Exercise brief - Lines to return, exactly: from the line with "st_caps_frame : forall" to the line with "Lemma cap_deallocated_frame change" in the entries below, both included.

The data -
......
(* ===== verification/SimulatorProofs.v ===== *)
(** * Correctness of the action simulation

    What a successful run of [simulate_actions] guarantees: the action grammar,
    idle conservation, protection of locked idle, conservation of loan tokens
    between Morpho and the vault, complete accounting of losses, and cap
    admission in the final state for everything that was allocated. *)

From stdpp Require Import base gmap list strings.
From Stdlib Require Import ZArith Lia.
From S2P Require Import Prelude.
From S2P Require Import BlueMath.
From S2P Require Import Domain.
From S2P Require Import AdaptiveCurve.
From S2P Require Import Accrual.
From S2P Require Import Adapters.
From S2P Require Import Config.
From S2P Require Import Caps.
From S2P Require Import Projection.
From S2P Require Import Simulator.

(** Value tracked by the simulation: idle, direct positions, liquidity adapter. *)
Definition vault_value (st : SimulationState) : Z :=
  ss_vault_idle st + map_sum_by ps_expected_assets (ss_positions st)
  + match ss_liquidity_adapter st with Some la => la_real_assets la | None => 0 end.

(** Static facts the state keeps about the snapshot. *)
Definition frame (snapshot : ExactVaultSnapshot) (st : SimulationState) : Prop :=
  (forall k ps, ss_positions st !! k = Some ps ->
     exists p, ev_positions snapshot !! k = Some p /\
       cap_refs (ps_affected_caps ps) = affected_caps_list p) /\
  la_adapter_id <$> ss_liquidity_adapter st = la_adapter_id <$> ev_liquidity_adapter snapshot.

(** The caps an action is charged to. *)
Definition action_caps (snapshot : ExactVaultSnapshot) (config : ValidatedVaultConfig)
    (action : V2Action) : list CapRef :=
  match liquidity_target config (action_position action) with
  | Some _ => match ev_liquidity_adapter snapshot with
              | Some la => [mkCapRef (vv_address config) (la_adapter_id la)]
              | None => []
              end
  | None => match ev_positions snapshot !! action_position action with
            | Some p => affected_caps_list p
            | None => []
            end
  end.

(** The recorded allocation of a cap is admitted for the given first total. *)
Definition admitted (snapshot : ExactVaultSnapshot) (ledger : gmap CapRef Z) (total : Z)
    (reference : CapRef) : Prop :=
  exists v cap, ledger !! reference = Some v /\ ev_caps snapshot !! reference = Some cap /\
    cap_admits cap total v.

Definition signed_assets (action : V2Action) : Z :=
  if is_allocation action then - action_assets action else action_assets action.

Record step_spec (snapshot : ExactVaultSnapshot) (config : ValidatedVaultConfig)
    (st st' : SimulationState) (action : V2Action) : Prop := {
  st_nonzero : action_assets action <> 0;
  st_idle : ss_vault_idle st' = ss_vault_idle st + signed_assets action;
  st_locked : ss_locked_idle st' = ss_locked_idle st;
  st_covered : is_allocation action = true ->
    action_assets action <= ss_vault_idle st - ss_locked_idle st;
  st_tokens : map_sum (sl_remaining (ss_shared_liquidity st')) + ss_vault_idle st'
    = map_sum (sl_remaining (ss_shared_liquidity st)) + ss_vault_idle st;
  st_log : exists a, ss_actions st' = ss_actions st ++ [a] /\
    act_position a = action_position action /\ act_requested_assets a = action_assets action /\
    0 <= act_positive_loss_assets a /\
    ss_immediate_loss_assets st' = ss_immediate_loss_assets st + act_positive_loss_assets a /\
    vault_value st <= vault_value st' + act_positive_loss_assets a;
  st_first : forall t, ss_first_total_assets st = Some t -> ss_first_total_assets st' = Some t;
  st_caps : is_allocation action = true -> exists total,
    ss_first_total_assets st' = Some total /\
    Forall (admitted snapshot (ss_cap_ledger st') total) (action_caps snapshot config action);
  st_caps_frame : forall r, r ∉ action_caps snapshot config action ->
    ss_cap_ledger st' !! r = ss_cap_ledger st !! r;
  st_frame : frame snapshot st';
}.

(** ** Cap ledger folds *)

Lemma cap_deallocated_frame change refs ledger ledger' r :
  try_fold (cap_deallocated change) ledger refs = Ok ledger' -> r ∉ refs ->
  ledger' !! r = ledger !! r.
Proof.
  revert ledger. induction refs as [|r0 refs IH]; intros ledger H Hr; cbn in H.
  { by injection H as <-. }
  step_ok H as l1 H1. apply not_elem_of_cons in Hr as [Hne Hr]. rewrite (IH _ H Hr).
  unfold cap_deallocated in H1. step_ok H1 as old _. destruct (old =? 0); [done|].
  step_ok H1 as upd _. injection H1 as <-. by rewrite lookup_insert_ne.
Qed.

Lemma cap_allocated_Ok snapshot total change ledger r ledger' :
  cap_allocated snapshot total change ledger r = Ok ledger' ->
  exists v cap, ledger' = <[r := v]> ledger /\ ev_caps snapshot !! r = Some cap /\
    cap_admits cap total v.
Proof.
  unfold cap_allocated. intros H. step_ok H as old _. step_ok H as v _.
  step_ok H as cap Hc%ok_or_Ok. step_ok H as u Hu. destruct u.
  apply map_err_Ok, validate_allocation_cap_Ok in Hu. injection H as <-. eauto.
Qed.

Lemma cap_allocated_fold snapshot total change refs ledger ledger' :
  try_fold (cap_allocated snapshot total change) ledger refs = Ok ledger' ->
  Forall (admitted snapshot ledger' total) refs /\
  (forall r, r ∉ refs -> ledger' !! r = ledger !! r) /\
  (forall r, admitted snapshot ledger total r -> admitted snapshot ledger' total r).
Proof.
  revert ledger. induction refs as [|r0 refs IH]; intros ledger H; cbn in H.
  { injection H as <-. split; [constructor|]. by split. }
  step_ok H as l1 H1. apply cap_allocated_Ok in H1 as (v & cap & -> & Hcap & Had).
  apply IH in H as (Hall & Hfr & Hkeep).
  assert (admitted snapshot (<[r0 := v]> ledger) total r0) as Hr0.
  { exists v, cap. by rewrite lookup_insert_eq. }
  split; [constructor; [by apply Hkeep|done]|]. split.
  - intros r [Hne Hr]%not_elem_of_cons. rewrite Hfr by done. by apply lookup_insert_ne.
  - intros r (w & cap' & Hw & Hc' & Ha'). apply Hkeep.
    destruct (decide (r = r0)) as [->|Hne]; [done|]. exists w, cap'. by rewrite lookup_insert_ne.
Qed.

(** ** Each operation meets the step specification *)

Section Steps.
Context `{HK : Keccak} `{HA : AbiParams}.
Variables (snapshot : ExactVaultSnapshot) (config : ValidatedVaultConfig)
  (projection : ProjectedVaultView).

Lemma establish_first_keep st t total :
  establish_first_total st snapshot projection = Ok t ->
  ss_first_total_assets st = Some total -> t = total.
Proof. unfold establish_first_total. intros Ht Hs. rewrite Hs in Ht. by injection Ht as <-. Qed.

Lemma frame_insert st k p tr markets ledger idle locked first shared log loss init ts liq :
  frame snapshot st -> ss_positions st !! k = Some p ->
  la_adapter_id <$> liq = la_adapter_id <$> ss_liquidity_adapter st ->
  frame snapshot
    (mkSimulationState ts markets (<[k := position_after p tr]> (ss_positions st)) init liq
       ledger idle locked first shared log loss).
Proof.
  intros [Hp Hl] Hk Hliq. split; cbn; [|by rewrite Hliq].
  intros k' ps Hps. destruct (decide (k' = k)) as [->|Hne].
  - rewrite lookup_insert_eq in Hps. injection Hps as <-.
    destruct (Hp k p Hk) as (q & Hq & Hc). by exists q.
  - rewrite lookup_insert_ne in Hps by done. by apply Hp.
Qed.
......
Expected output -
  st_caps_frame : forall r, r ∉ action_caps snapshot config action ->
    ss_cap_ledger st' !! r = ss_cap_ledger st !! r;
  st_frame : frame snapshot st';
}.

(** ** Cap ledger folds *)

Lemma cap_deallocated_frame change refs ledger ledger' r :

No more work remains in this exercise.